Exercise instructions. No record may be omitted; give all of them again exactly.

Listed entries.
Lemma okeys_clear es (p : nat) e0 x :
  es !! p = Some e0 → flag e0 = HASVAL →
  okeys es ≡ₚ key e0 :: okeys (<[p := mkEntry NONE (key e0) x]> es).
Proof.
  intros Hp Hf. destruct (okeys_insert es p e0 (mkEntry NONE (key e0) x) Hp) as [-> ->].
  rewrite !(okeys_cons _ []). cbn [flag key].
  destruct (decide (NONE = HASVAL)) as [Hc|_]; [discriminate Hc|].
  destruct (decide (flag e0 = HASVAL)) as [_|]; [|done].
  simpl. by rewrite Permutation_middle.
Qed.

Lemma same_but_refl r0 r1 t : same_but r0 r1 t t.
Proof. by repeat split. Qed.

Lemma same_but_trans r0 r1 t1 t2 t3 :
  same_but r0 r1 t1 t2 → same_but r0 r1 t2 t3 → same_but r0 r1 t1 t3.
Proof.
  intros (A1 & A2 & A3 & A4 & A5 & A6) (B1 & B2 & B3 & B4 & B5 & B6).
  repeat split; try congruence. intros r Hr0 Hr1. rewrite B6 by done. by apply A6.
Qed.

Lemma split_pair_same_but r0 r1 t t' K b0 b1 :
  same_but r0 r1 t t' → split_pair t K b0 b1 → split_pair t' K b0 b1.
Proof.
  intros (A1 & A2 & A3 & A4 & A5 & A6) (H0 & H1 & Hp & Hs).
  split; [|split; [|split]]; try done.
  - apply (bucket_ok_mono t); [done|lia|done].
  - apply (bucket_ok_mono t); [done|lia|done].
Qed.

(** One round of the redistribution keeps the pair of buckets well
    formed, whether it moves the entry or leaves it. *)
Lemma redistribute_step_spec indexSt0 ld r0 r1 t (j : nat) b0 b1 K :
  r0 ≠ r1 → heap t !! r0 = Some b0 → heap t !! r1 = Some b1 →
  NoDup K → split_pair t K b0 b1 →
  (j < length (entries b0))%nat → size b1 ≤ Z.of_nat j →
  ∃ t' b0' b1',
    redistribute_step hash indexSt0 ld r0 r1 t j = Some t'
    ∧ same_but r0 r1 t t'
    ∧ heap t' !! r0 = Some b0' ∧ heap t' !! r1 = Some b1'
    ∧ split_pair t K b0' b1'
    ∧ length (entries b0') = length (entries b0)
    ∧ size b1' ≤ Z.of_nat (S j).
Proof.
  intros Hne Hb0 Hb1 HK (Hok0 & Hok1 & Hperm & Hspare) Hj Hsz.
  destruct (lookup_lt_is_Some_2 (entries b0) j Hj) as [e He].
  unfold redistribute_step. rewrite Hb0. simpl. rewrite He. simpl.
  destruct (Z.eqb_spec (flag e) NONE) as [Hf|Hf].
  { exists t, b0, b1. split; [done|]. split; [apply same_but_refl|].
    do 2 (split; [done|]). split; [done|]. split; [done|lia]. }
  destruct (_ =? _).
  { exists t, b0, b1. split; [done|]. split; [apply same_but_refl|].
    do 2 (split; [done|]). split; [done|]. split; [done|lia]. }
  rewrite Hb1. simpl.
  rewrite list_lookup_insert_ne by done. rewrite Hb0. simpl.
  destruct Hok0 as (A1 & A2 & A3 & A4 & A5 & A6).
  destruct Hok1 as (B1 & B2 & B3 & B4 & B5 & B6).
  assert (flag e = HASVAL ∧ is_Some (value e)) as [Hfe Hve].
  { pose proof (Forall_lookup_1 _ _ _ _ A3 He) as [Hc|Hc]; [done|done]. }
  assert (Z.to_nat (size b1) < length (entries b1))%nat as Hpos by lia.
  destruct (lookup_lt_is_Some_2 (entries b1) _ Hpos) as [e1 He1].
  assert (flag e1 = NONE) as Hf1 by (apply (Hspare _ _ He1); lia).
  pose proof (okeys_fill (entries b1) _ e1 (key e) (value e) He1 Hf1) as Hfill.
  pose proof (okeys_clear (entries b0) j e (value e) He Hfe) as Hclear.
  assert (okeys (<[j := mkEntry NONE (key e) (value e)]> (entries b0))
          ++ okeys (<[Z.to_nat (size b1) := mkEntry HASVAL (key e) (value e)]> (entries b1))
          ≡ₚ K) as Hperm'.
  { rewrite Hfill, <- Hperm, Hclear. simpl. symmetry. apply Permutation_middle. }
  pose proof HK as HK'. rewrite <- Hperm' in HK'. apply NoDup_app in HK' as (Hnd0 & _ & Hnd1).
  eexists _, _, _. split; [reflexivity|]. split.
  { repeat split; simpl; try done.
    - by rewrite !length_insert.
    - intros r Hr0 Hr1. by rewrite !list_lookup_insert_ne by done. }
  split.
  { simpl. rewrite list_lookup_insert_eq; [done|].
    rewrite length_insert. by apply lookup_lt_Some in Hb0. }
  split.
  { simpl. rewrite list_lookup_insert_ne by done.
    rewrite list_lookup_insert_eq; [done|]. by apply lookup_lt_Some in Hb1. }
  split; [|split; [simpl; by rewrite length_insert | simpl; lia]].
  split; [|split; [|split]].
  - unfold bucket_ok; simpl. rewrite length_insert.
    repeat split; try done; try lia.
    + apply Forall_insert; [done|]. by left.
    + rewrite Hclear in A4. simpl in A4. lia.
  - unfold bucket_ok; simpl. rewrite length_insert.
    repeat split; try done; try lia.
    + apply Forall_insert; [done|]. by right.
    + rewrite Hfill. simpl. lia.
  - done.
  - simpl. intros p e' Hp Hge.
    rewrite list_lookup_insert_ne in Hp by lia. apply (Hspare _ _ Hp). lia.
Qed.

Answer to this exercise.
Lemma okeys_clear es (p : nat) e0 x :
  es !! p = Some e0 → flag e0 = HASVAL →
  okeys es ≡ₚ key e0 :: okeys (<[p := mkEntry NONE (key e0) x]> es).
Proof.
  intros Hp Hf. destruct (okeys_insert es p e0 (mkEntry NONE (key e0) x) Hp) as [-> ->].
  rewrite !(okeys_cons _ []). cbn [flag key].
  destruct (decide (NONE = HASVAL)) as [Hc|_]; [discriminate Hc|].
  destruct (decide (flag e0 = HASVAL)) as [_|]; [|done].
  simpl. by rewrite Permutation_middle.
Qed.

Lemma same_but_refl r0 r1 t : same_but r0 r1 t t.
Proof. by repeat split. Qed.

Lemma same_but_trans r0 r1 t1 t2 t3 :
  same_but r0 r1 t1 t2 → same_but r0 r1 t2 t3 → same_but r0 r1 t1 t3.
Proof.
  intros (A1 & A2 & A3 & A4 & A5 & A6) (B1 & B2 & B3 & B4 & B5 & B6).
  repeat split; try congruence. intros r Hr0 Hr1. rewrite B6 by done. by apply A6.
Qed.

Lemma split_pair_same_but r0 r1 t t' K b0 b1 :
  same_but r0 r1 t t' → split_pair t K b0 b1 → split_pair t' K b0 b1.
Proof.
  intros (A1 & A2 & A3 & A4 & A5 & A6) (H0 & H1 & Hp & Hs).
  split; [|split; [|split]]; try done.
  - apply (bucket_ok_mono t); [done|lia|done].
  - apply (bucket_ok_mono t); [done|lia|done].
Qed.

(** One round of the redistribution keeps the pair of buckets well
    formed, whether it moves the entry or leaves it. *)
Lemma redistribute_step_spec indexSt0 ld r0 r1 t (j : nat) b0 b1 K :
  r0 ≠ r1 → heap t !! r0 = Some b0 → heap t !! r1 = Some b1 →
  NoDup K → split_pair t K b0 b1 →
  (j < length (entries b0))%nat → size b1 ≤ Z.of_nat j →
  ∃ t' b0' b1',
    redistribute_step hash indexSt0 ld r0 r1 t j = Some t'
    ∧ same_but r0 r1 t t'
    ∧ heap t' !! r0 = Some b0' ∧ heap t' !! r1 = Some b1'
    ∧ split_pair t K b0' b1'
    ∧ length (entries b0') = length (entries b0)
    ∧ size b1' ≤ Z.of_nat (S j).
Proof.
  intros Hne Hb0 Hb1 HK (Hok0 & Hok1 & Hperm & Hspare) Hj Hsz.
  destruct (lookup_lt_is_Some_2 (entries b0) j Hj) as [e He].
  unfold redistribute_step. rewrite Hb0. simpl. rewrite He. simpl.
  destruct (Z.eqb_spec (flag e) NONE) as [Hf|Hf].
  { exists t, b0, b1. split; [done|]. split; [apply same_but_refl|].
    do 2 (split; [done|]). split; [done|]. split; [done|lia]. }
  destruct (_ =? _).
  { exists t, b0, b1. split; [done|]. split; [apply same_but_refl|].
    do 2 (split; [done|]). split; [done|]. split; [done|lia]. }
  rewrite Hb1. simpl.
  rewrite list_lookup_insert_ne by done. rewrite Hb0. simpl.
  destruct Hok0 as (A1 & A2 & A3 & A4 & A5 & A6).
  destruct Hok1 as (B1 & B2 & B3 & B4 & B5 & B6).
  assert (flag e = HASVAL ∧ is_Some (value e)) as [Hfe Hve].
  { pose proof (Forall_lookup_1 _ _ _ _ A3 He) as [Hc|Hc]; [done|done]. }
  assert (Z.to_nat (size b1) < length (entries b1))%nat as Hpos by lia.
  destruct (lookup_lt_is_Some_2 (entries b1) _ Hpos) as [e1 He1].
  assert (flag e1 = NONE) as Hf1 by (apply (Hspare _ _ He1); lia).
  pose proof (okeys_fill (entries b1) _ e1 (key e) (value e) He1 Hf1) as Hfill.
  pose proof (okeys_clear (entries b0) j e (value e) He Hfe) as Hclear.
  assert (okeys (<[j := mkEntry NONE (key e) (value e)]> (entries b0))
          ++ okeys (<[Z.to_nat (size b1) := mkEntry HASVAL (key e) (value e)]> (entries b1))
          ≡ₚ K) as Hperm'.
  { rewrite Hfill, <- Hperm, Hclear. simpl. symmetry. apply Permutation_middle. }
  pose proof HK as HK'. rewrite <- Hperm' in HK'. apply NoDup_app in HK' as (Hnd0 & _ & Hnd1).
  eexists _, _, _. split; [reflexivity|]. split.
  { repeat split; simpl; try done.
    - by rewrite !length_insert.
    - intros r Hr0 Hr1. by rewrite !list_lookup_insert_ne by done. }
  split.
  { simpl. rewrite list_lookup_insert_eq; [done|].
    rewrite length_insert. by apply lookup_lt_Some in Hb0. }
  split.
  { simpl. rewrite list_lookup_insert_ne by done.
    rewrite list_lookup_insert_eq; [done|]. by apply lookup_lt_Some in Hb1. }
  split; [|split; [simpl; by rewrite length_insert | simpl; lia]].
  split; [|split; [|split]].
  - unfold bucket_ok; simpl. rewrite length_insert.
    repeat split; try done; try lia.
    + apply Forall_insert; [done|]. by left.
    + rewrite Hclear in A4. simpl in A4. lia.
  - unfold bucket_ok; simpl. rewrite length_insert.
    repeat split; try done; try lia.
    + apply Forall_insert; [done|]. by right.
    + rewrite Hfill. simpl. lia.
  - done.
  - simpl. intros p e' Hp Hge.
    rewrite list_lookup_insert_ne in Hp by lia. apply (Hspare _ _ Hp). lia.
Qed.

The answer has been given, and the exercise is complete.